WORK TO BE COMPLETED >>
Your answer should be the exact lines of the data below from the one containing "unchanged, followed by" through the one containing "in which a [for]"; please include nothing else.

-- DATA EXTRACTS follows --

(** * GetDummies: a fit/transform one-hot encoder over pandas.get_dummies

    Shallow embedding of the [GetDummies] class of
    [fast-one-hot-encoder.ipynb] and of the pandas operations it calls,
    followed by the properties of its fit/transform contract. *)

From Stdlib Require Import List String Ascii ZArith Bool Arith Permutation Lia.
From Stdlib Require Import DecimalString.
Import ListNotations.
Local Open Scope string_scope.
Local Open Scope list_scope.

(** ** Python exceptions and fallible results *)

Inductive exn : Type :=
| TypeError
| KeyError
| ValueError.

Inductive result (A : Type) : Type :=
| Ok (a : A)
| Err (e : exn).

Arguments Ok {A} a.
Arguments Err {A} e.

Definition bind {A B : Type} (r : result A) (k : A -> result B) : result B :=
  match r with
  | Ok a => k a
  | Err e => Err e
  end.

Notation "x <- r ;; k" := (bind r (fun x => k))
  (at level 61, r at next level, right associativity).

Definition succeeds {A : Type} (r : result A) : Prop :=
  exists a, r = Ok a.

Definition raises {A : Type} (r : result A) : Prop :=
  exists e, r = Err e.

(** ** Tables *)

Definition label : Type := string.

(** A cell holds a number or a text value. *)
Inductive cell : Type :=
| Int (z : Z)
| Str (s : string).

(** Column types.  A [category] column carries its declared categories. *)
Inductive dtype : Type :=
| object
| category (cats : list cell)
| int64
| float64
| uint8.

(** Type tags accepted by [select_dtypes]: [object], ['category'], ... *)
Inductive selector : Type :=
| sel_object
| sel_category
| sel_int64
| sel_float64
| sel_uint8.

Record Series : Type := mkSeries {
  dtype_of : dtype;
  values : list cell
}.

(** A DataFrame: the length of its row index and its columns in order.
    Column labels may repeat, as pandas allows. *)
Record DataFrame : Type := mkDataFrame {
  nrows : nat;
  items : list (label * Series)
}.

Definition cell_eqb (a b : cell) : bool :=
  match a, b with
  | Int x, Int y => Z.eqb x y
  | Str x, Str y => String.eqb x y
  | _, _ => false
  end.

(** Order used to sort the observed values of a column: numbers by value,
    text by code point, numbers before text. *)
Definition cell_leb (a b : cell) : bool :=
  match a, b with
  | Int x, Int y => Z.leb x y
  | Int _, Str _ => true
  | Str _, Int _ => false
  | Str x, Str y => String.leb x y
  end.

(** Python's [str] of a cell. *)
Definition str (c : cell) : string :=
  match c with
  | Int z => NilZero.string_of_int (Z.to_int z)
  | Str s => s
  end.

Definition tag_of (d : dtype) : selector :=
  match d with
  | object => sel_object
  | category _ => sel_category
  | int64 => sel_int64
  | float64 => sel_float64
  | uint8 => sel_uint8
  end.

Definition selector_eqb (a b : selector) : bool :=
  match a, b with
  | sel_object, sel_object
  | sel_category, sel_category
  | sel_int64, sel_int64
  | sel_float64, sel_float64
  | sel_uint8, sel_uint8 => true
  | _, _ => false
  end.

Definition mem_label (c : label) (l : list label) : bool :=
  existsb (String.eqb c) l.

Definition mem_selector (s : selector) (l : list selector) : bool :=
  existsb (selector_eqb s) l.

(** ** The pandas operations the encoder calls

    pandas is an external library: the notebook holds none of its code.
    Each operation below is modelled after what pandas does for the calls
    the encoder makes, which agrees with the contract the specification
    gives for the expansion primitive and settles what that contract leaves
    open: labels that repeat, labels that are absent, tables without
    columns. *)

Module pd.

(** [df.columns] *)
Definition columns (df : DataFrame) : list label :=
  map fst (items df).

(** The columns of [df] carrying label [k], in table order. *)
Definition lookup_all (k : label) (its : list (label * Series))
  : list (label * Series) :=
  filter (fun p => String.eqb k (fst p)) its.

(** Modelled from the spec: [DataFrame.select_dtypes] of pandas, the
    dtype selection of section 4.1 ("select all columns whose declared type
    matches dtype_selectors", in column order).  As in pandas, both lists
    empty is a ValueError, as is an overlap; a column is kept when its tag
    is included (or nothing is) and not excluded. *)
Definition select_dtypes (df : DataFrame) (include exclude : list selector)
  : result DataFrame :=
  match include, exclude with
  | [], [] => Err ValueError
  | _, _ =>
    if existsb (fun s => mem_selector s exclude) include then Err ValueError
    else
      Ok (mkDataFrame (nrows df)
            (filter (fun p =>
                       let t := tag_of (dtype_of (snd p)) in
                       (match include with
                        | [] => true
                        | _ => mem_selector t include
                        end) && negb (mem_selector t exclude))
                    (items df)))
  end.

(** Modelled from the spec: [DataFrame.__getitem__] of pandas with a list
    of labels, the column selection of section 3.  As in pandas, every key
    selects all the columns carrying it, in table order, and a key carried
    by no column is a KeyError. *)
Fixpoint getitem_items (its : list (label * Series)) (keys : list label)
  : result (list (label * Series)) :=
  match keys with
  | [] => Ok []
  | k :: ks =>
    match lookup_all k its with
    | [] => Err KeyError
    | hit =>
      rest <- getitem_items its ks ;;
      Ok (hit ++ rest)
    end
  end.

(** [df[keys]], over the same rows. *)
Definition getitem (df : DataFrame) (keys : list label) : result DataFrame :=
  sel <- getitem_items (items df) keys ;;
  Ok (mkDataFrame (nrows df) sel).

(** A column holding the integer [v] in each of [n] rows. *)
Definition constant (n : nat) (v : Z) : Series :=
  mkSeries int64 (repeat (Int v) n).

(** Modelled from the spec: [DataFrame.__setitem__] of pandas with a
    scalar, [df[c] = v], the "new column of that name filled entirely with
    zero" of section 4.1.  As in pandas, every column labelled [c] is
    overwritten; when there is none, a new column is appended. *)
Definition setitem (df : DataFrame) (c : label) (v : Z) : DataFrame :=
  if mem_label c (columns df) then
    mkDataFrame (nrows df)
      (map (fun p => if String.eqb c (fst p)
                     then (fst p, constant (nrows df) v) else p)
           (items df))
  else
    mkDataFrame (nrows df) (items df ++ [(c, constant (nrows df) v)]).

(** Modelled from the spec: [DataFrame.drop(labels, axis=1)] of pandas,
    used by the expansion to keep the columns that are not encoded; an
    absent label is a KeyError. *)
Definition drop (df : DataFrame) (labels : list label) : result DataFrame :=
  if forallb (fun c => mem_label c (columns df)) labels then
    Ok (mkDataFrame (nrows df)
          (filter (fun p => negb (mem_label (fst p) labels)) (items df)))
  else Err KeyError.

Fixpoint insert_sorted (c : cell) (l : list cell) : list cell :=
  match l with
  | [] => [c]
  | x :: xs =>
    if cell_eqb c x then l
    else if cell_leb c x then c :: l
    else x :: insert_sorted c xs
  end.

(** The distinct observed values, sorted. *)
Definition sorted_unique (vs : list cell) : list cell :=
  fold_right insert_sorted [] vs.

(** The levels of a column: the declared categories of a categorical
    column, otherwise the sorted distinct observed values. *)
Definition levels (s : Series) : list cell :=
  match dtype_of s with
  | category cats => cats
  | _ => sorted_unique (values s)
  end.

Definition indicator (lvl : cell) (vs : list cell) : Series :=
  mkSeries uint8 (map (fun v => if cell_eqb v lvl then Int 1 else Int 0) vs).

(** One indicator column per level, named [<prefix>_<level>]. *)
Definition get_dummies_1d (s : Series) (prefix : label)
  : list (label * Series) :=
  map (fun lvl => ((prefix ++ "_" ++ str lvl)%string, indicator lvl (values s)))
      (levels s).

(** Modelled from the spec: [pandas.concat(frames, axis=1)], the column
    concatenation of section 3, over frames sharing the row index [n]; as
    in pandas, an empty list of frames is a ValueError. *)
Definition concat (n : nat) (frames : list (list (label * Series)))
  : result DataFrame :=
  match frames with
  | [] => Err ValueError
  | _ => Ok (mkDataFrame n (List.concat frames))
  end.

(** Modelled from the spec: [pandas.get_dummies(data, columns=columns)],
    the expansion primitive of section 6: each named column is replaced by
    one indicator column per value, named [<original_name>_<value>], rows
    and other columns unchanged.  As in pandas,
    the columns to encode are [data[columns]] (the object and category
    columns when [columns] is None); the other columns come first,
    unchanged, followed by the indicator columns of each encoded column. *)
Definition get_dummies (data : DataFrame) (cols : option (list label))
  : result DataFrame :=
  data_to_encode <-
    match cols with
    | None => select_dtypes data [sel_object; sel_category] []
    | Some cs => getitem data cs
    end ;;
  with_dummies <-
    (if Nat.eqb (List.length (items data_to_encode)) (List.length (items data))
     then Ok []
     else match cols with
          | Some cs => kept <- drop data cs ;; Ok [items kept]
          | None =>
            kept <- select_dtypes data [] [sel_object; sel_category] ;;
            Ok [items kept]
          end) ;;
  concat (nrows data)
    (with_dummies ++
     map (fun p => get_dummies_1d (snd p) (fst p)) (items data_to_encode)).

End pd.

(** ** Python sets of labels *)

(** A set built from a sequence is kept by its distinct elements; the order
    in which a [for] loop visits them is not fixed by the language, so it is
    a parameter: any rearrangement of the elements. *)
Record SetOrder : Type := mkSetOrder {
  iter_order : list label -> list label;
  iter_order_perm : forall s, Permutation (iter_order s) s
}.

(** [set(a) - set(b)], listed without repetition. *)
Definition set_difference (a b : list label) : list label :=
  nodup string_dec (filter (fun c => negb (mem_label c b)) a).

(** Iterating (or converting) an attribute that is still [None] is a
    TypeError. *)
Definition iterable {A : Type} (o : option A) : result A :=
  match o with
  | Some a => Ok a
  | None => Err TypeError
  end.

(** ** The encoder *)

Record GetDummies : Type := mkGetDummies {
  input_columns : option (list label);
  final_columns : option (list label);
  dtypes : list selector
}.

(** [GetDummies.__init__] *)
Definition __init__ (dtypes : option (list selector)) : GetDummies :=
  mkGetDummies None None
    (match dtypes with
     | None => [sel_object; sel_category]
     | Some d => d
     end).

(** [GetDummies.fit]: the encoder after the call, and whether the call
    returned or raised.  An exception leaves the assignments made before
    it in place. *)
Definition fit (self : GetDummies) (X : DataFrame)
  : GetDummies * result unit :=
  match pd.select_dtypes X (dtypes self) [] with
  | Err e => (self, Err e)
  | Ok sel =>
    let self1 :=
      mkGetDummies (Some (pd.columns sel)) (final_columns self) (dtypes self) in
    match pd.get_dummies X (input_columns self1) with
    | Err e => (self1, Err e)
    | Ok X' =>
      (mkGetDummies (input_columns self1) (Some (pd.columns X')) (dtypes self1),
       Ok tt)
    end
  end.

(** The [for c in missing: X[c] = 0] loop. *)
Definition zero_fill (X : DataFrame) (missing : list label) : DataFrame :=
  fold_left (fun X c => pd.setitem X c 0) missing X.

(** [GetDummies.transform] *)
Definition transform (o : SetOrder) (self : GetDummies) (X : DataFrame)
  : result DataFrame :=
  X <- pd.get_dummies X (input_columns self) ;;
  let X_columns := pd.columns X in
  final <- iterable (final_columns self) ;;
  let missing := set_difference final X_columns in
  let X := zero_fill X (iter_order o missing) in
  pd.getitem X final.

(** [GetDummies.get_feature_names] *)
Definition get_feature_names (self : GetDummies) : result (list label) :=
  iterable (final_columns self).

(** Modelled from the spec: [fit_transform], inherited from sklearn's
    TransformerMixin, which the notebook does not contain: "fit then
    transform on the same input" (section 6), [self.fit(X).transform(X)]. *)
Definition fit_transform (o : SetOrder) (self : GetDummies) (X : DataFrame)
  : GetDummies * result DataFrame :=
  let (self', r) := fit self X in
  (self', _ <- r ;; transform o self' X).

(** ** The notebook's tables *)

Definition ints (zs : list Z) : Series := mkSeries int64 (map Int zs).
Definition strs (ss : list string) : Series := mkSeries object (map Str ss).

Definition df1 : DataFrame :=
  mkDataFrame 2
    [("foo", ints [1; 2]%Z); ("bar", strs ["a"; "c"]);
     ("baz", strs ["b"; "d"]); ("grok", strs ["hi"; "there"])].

-- DATA EXTRACTS concluded --

SOLUTION TO THIS EXERCISE >>
    unchanged, followed by the indicator columns of each encoded column. *)
Definition get_dummies (data : DataFrame) (cols : option (list label))
  : result DataFrame :=
  data_to_encode <-
    match cols with
    | None => select_dtypes data [sel_object; sel_category] []
    | Some cs => getitem data cs
    end ;;
  with_dummies <-
    (if Nat.eqb (List.length (items data_to_encode)) (List.length (items data))
     then Ok []
     else match cols with
          | Some cs => kept <- drop data cs ;; Ok [items kept]
          | None =>
            kept <- select_dtypes data [] [sel_object; sel_category] ;;
            Ok [items kept]
          end) ;;
  concat (nrows data)
    (with_dummies ++
     map (fun p => get_dummies_1d (snd p) (fst p)) (items data_to_encode)).

End pd.

(** ** Python sets of labels *)

(** A set built from a sequence is kept by its distinct elements; the order
    in which a [for] loop visits them is not fixed by the language, so it is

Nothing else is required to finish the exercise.